Homeowner Removes Chinese Drywall

By Al Pefley   email

Boynton Beach, FL (WFLX)

A homeowner near Boynton Beach isn't waiting for the government to act.

He's removing Chinese drywall from his home on his own dime.

It's believed the tainted drywall causes corrosion of copper pipes and wires, and also is the cause of all kinds of health problems.

At this house in the Cobblestone Creek neighborhood, it almost looked like it was snowing Wednesday morning.  What looks like snow is actually workers knocking down the ceiling, and bits of insulation falling all over the floor.

This six-bedroom house, built in 2007, contains imported Chinese drywall.

And the homeowner, Brian Eisenberg,  moved his family out in May and has hired workers at his own expense to remove all the tainted drywall. "We're spending a lot of money without any aid from the government or any other agency to do this," Eisenberg said.

Besides the drywall, they're also getting rid of the ceilings, carpeting and kitchen cabinets. Gutting the whole house because of concerns that vapors and gases emitted by the Chinese drywall have been absorbed throughout the house, and it may not simply be enough just to get rid of the tainted Chinese drywall.

Eisenberg feels the federal government should pay for the removal. "In this economy, let's not ship billions of dollars to Iraq and Afghanistan and all those other countries. Let's focus on helping our people here at home, our citizens who pay their taxes," Eisenberg said.
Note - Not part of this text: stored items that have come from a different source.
Lemma wp_sendRaw k d s :
  AgentInv.inv (sa s) -> (k < length (entries_ (sa s)))%nat ->
  wp (sendRaw k d) (fun _ s' => AgentInv.inv (sa s') /\ (k < length (entries_ (sa s')))%nat) s.
Proof.
  intros Ha Hk. unfold AgentSend.sendRaw. apply wp_bind, wp_onA, wp_getEntry; [done..|]. intros e _ _.
  destruct (isMessage_some d) as [b Eb]. apply wp_bind. eapply wp_lift; [exact Eb|]. destruct (e_tcpTurn e).
  - unfold AgentSend.tcpWrite. apply wp_bind, wp_gets, wp_bind, wp_modify. destruct (relayTcp _ _ _) as [[]|]; [|by apply wp_ret..].
    by apply wp_bind, wp_modify, wp_ret.
  - apply wp_onA. eapply wp_mono; [apply good_sendUdp, Ha|]. intros ? a [Hi [_ Hg]]. split; [done|]. exact (Nat.lt_le_trans _ _ _ Hk Hg).
Qed.

Lemma callClient_total k c dst d s :
  AgentInv.inv (sa s) -> (k < length (entries_ (sa s)))%nat -> clients s !! k = Some c -> cinv c ->
  (forall j n b, rng j n = Some b -> length b = n /\ bytes_ok b) -> TurnClientInv.good dst -> sized d ->
  wp (callClient k (sendData rng dst d)) (fun _ _ => True) s.
Proof.
  intros Ha Hk Ec Hc Hrng Hg Hd. unfold AgentSend.callClient. apply wp_bind, wp_gets, wp_bind. unfold id. eapply wp_lift; [exact Ec|].
  match goal with |- context [setRaw ?f c] => destruct (wp_sendData rng Hrng (setRaw f c) dst d (fun _ _ => True)) as (q & c' & E & _); [by apply cinv_setRaw|done..|] end.
  apply wp_bind. eapply wp_lift; [exact E|]. apply wp_bind, wp_modify, wp_bind.
  eapply wp_mono; [apply (wp_forM _ _ (fun s => AgentInv.inv (sa s) /\ (k < length (entries_ (sa s)))%nat))|].
  - intros f s1 _ [H1 H2]. apply wp_bind. eapply wp_mono; [by apply wp_sendRaw|]. intros ? s2 H. by apply wp_ret.
  - by split.
  - intros ? s1 _. by apply wp_ret.
Qed.

(** Both return whatever way the data goes. *)
Lemma slow_total data s :
  sender_ok s -> (forall j n b, rng j n = Some b -> length b = n /\ bytes_ok b) -> sized data ->
  exists r s', slowSend data s = Some (r, s').
Proof.
  intros [Ha Hcl Hpeer] Hrng Hd. destruct (selectedPair_ (sa s)) as [i|] eqn:Ei.
  2: { eexists _, _. apply (slow_plain data s STICE_ERR_FAILED (noted (sa s))); [|done].
       by apply agent_send_none. }
  destruct (inv_inUse _ _ Ha Ei) as (p & lc & rc & Hu).
  pose proof (agent_send_run env (sa s) i p lc rc data Ei Hu) as E. set (a1 := noted (sa s)) in *.
  assert (Ha1 : AgentInv.inv a1) by (by eapply (inv_frame (sa s))).
  assert (Hplain : forall m : M Z, AgentLoop.send env data (sa s) = m a1 -> preserves calls m -> wp m (fun _ _ => True) a1 ->
            exists r s', slowSend data s = Some (r, s')).
  { intros m Em Hp (r & a' & Er & _). rewrite Er in Em. eexists _, _. apply (slow_plain data s r a' Em). by rewrite (Hp _ _ _ Er). }
  assert (Hgood : forall m : M Z, wp m (fun _ => keeps a1) a1 -> wp m (fun _ _ => True) a1) by (intros m Hm; by eapply wp_mono).
  destruct (candIsTcpRelay lc); [apply (Hplain _ E); [apply calls_turnData|by apply Hgood, good_sendTurnDataConn]|].
  destruct (isTcp lc rc).
  { apply (Hplain _ E); [apply calls_tcp|]. apply Hgood, wp_agentSendTcp; [done|]. intros j [= <-]. eapply lookup_lt_Some, (iu_pair _ _ _ _ _ Hu). }
  destruct (relayed (sa s) lc rc); [|apply (Hplain _ E); [apply calls_sendUdp|by apply Hgood, good_sendUdp]].
  destruct (firstRelay (entries_ (sa s))) as [k|] eqn:Ek; [|by apply (Hplain _ E); [apply pres_ret|apply wp_ret]].
  destruct (Hcl k eq_refl) as (c & Ec & Hc & _). rewrite (slow_call data s _ _ k (resolved rc) data E).
  2: { unfold calls, noted. upd. by rewrite turnSends_app. }
  destruct (firstRelay_entry _ _ Ek) as [e He]. pose proof (lookup_lt_Some _ _ _ He) as Hl.
  match goal with |- exists r s', (_ ≫= _) ?x = _ => set (s1 := x) end.
  destruct (callClient_total k c (resolved rc) data s1) as (q & s2 & Eq & _); try done; [|by eapply Hpeer|].
  - eapply (inv_frame (sa s)); try done. change (states (outs (sa s) ++ [OTurnSend k (resolved rc) data]) = states (outs (sa s))).
    by rewrite states_app, app_nil_r.
  - rewrite (run_bind _ _ _ _ _ Eq). by eexists _, _.
Qed.

(** The write of the shortcut, and the client's call it stands for. *)
Lemma relay_same k c e peer data f s s' n :
  clients s !! k = Some c -> entries_ (sa s) !! k = Some e -> channelTo c peer data f -> 0 < wouldBlock -> settled s ->
  s' = s <| sa ::= (fun a => a <| outs ::= (fun l => l ++ [OTurnSend k peer data]) |>) |> ->
  exists r s1 s2,
    (write e k f ≫= (fun r => mret (if r <? 0 then r else n))) s = Some (r, s1) /\
    (callClient k (sendData rng peer data) ≫= (fun q => mret (if q <? 0 then q else n))) s' = Some (r, s2) /\ same_wire s1 s2.
Proof.
  intros Ec Ee Hc Hw [Hperm Hup] Es'. pose proof (frame_no_message _ _ _ _ Hc) as Em.
  assert (Hp : existsb (permitsPeer peer) (bindings_ c) = true).
  { destruct (ct_binding _ _ _ _ Hc) as (i & b & m & Ei & Eb & Er & _). by eapply Hperm. }
  set (g := fun (j : nat) (d : bytes) => answer env wouldBlock relayTcp s' k (j - TurnClient.sends c) d).
  set (c0 := setRaw (Some g) c). assert (Hc0 : channelTo c0 peer data f) by (by destruct Hc).
  pose proof (sendData_ready rng peer data f c0 g Hc0 Hp eq_refl) as Esend.
  match type of Esend with _ = Some (_, ?x) => set (c1 := x) in Esend end.
  set (s2 := s' <| clients ::= <[k := setRaw (TurnClient.sendRaw (sink_ c)) c1]> |>).
  destruct (write_same e k f s s2) as (r & r' & s3 & s4 & Ew & Eraw & Ha & Hneg & Heq & C3 & C4 & Hu & Hn & Ho); try done.
  { intros Ht. by eapply Hup. }
  { unfold s2. rewrite Es'. apply uncalled_call. }
  { by unfold s2; rewrite Es'. } { by unfold s2; rewrite Es'. }
  exists (if r <? 0 then r else n), s3, s4. split; [by rewrite (run_bind _ _ _ _ _ Ew)|]. split.
  - unfold AgentSend.callClient. rewrite run_assoc, run_gets, run_assoc. unfold id.
    assert (Ec' : clients s' !! k = Some c) by (by rewrite Es'). rewrite (run_lift _ _ _ _ Ec'), run_assoc.
    rewrite (run_lift _ _ _ _ Esend), run_assoc, run_modify, run_assoc. change (s' <| clients ::= _ |>) with s2.
    assert (Hf : drop (length (rawFrames (TurnClient.outs c))) (rawFrames (TurnClient.outs c1)) = [f]).
    { change (TurnClient.outs c1) with (TurnClient.outs c ++ [OSendRaw f]). by rewrite rawFrames_app, drop_app_length. }
    rewrite Hf. cbn [forM]. rewrite run_assoc, (run_bind _ _ _ _ _ (run_bind _ _ _ _ _ Eraw)). rewrite run_skip, run_ret.
    assert (Hg : g (TurnClient.sends c0) f = r').
    { rewrite <- Ha. unfold g. change (TurnClient.sends c0) with (TurnClient.sends c). rewrite Nat.sub_diag. by rewrite Es'. }
    rewrite Hg. unfold mret, SM_ret. do 2 f_equal. destruct (Z.ltb_spec r' 0) as [H0|H0].
    + rewrite (proj2 (Z.ltb_lt r 0)) by tauto. symmetry. by apply Heq.
    + destruct (Z.ltb_spec r 0) as [H1|]; [|done]. apply Hneg in H1. lia.
  - split; try done. rewrite C3, C4. unfold s2. rewrite Es'. upd. rewrite fmap_insert, insert_id; [done|].
    rewrite lookup_fmap, Ec. done.
Qed.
To further complicate matters, the federal government hasn't given homeowners any guidelines about what they need to remove in order to make the home safe.  So Eisenberg is going above and beyond what may be necessary to ensure the safety of his family when they move back in.

"Because the government is dragging its feet in setting protocol, we have to basically take it above and beyond what we think the government is going to expect for remediation," Eisenberg said.

Eisenberg says once the Chinese drywall is removed, they will have the house thoroughly tested to make sure the vapors from the drywall have been eliminated.   With any luck, he and his wife and their  little two-and-a-half year old girl hope to move back into the house by May. In the meantime, they're living in a rented home a few miles away in another gated neighborhood.  Eisenberg says  he could wait to see if FEMA dollars will be available for drywall removal, but that could take years if it happens at all.